_Work item_
Set down the entries exactly. No line may differ from its source.

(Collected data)
• • • • •
(** [encoding/json] with [UseNumber] on the request types: the value, and
    whether nothing follows it. *)
Class RequestJSON := {
  DecodeQueries : string → option (list QueryItem * bool);
  DecodeRequest : string → option (SQLRequest * bool)
}.

Record connectionInfo := mkConnInfo { ci_Host : string; ci_User : string; ci_Password : string; ci_Database : string }.

Definition parseConnectionString `{URLs} (connStr : string) : res error connectionInfo :=
  if bool_decide (connStr = "") then Err ErrMissingConnectionString
  else
    match ParseURL connStr with
    | None => Err ErrInvalidConnectionString
    | Some u =>
        if negb (bool_decide (us_Scheme u = "postgres") || bool_decide (us_Scheme u = "postgresql")) then Err ErrInvalidConnectionString
        else
          match us_User u with
          | Some (user, Some password) =>
              let database := match CutPrefix "/" (us_Path u) with Some d => d | None => us_Path u end in
              if bool_decide (user = "") || bool_decide (password = "") || bool_decide (us_Host u = "")
              then Err ErrInvalidConnectionString
              else Ok (mkConnInfo (us_Hostname u) user password database)
          | _ => Err ErrInvalidConnectionString
          end
    end.

Definition decodeRequestJSON {A} (decoded : option (A * bool)) : res error A :=
  match decoded with Some (a, true) => Ok a | _ => Err ErrInvalidRequest end.

(** [body] is None when it cannot be read. *)
Definition parseRequest `{RequestJSON} (body : option string) : res error SQLRequest :=
  match body with
  | None => Err ErrInvalidRequest
  | Some data =>
      match TrimSpace data with
      | EmptyString => Err ErrInvalidRequest
      | String c _ as data =>
          if bool_decide (c = "["%char) then
            queries <~ decodeRequestJSON (DecodeQueries data); Ok (mkSQLRequest None None None (Some queries))
          else decodeRequestJSON (DecodeRequest data)
      end
  end.

Definition isBatch (r : SQLRequest) : bool := match sr_Queries r with Some _ => true | None => false end.

Definition too_many (params : option (list value)) : bool := maxQueryParams <? Z.of_nat (length (default [] params)).

Fixpoint check_queries (i : nat) (queries : list QueryItem) : option string :=
  match queries with
  | [] => None
  | q :: queries =>
      if bool_decide (qi_Query q = "") then Some ("query at index " +:+ pretty i +:+ " is empty")
      else if too_many (qi_Params q) then
        Some ("query at index " +:+ pretty i +:+ " has too many parameters: maximum " +:+ pretty maxQueryParams +:+ " allowed")
      else check_queries (S i) queries
  end.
• • • • •
_The completed task_
(** [encoding/json] with [UseNumber] on the request types: the value, and
    whether nothing follows it. *)
Class RequestJSON := {
  DecodeQueries : string → option (list QueryItem * bool);
  DecodeRequest : string → option (SQLRequest * bool)
}.

Record connectionInfo := mkConnInfo { ci_Host : string; ci_User : string; ci_Password : string; ci_Database : string }.

Definition parseConnectionString `{URLs} (connStr : string) : res error connectionInfo :=
  if bool_decide (connStr = "") then Err ErrMissingConnectionString
  else
    match ParseURL connStr with
    | None => Err ErrInvalidConnectionString
    | Some u =>
        if negb (bool_decide (us_Scheme u = "postgres") || bool_decide (us_Scheme u = "postgresql")) then Err ErrInvalidConnectionString
        else
          match us_User u with
          | Some (user, Some password) =>
              let database := match CutPrefix "/" (us_Path u) with Some d => d | None => us_Path u end in
              if bool_decide (user = "") || bool_decide (password = "") || bool_decide (us_Host u = "")
              then Err ErrInvalidConnectionString
              else Ok (mkConnInfo (us_Hostname u) user password database)
          | _ => Err ErrInvalidConnectionString
          end
    end.

Definition decodeRequestJSON {A} (decoded : option (A * bool)) : res error A :=
  match decoded with Some (a, true) => Ok a | _ => Err ErrInvalidRequest end.

(** [body] is None when it cannot be read. *)
Definition parseRequest `{RequestJSON} (body : option string) : res error SQLRequest :=
  match body with
  | None => Err ErrInvalidRequest
  | Some data =>
      match TrimSpace data with
      | EmptyString => Err ErrInvalidRequest
      | String c _ as data =>
          if bool_decide (c = "["%char) then
            queries <~ decodeRequestJSON (DecodeQueries data); Ok (mkSQLRequest None None None (Some queries))
          else decodeRequestJSON (DecodeRequest data)
      end
  end.

Definition isBatch (r : SQLRequest) : bool := match sr_Queries r with Some _ => true | None => false end.

Definition too_many (params : option (list value)) : bool := maxQueryParams <? Z.of_nat (length (default [] params)).

Fixpoint check_queries (i : nat) (queries : list QueryItem) : option string :=
  match queries with
  | [] => None
  | q :: queries =>
      if bool_decide (qi_Query q = "") then Some ("query at index " +:+ pretty i +:+ " is empty")
      else if too_many (qi_Params q) then
        Some ("query at index " +:+ pretty i +:+ " has too many parameters: maximum " +:+ pretty maxQueryParams +:+ " allowed")
      else check_queries (S i) queries
  end.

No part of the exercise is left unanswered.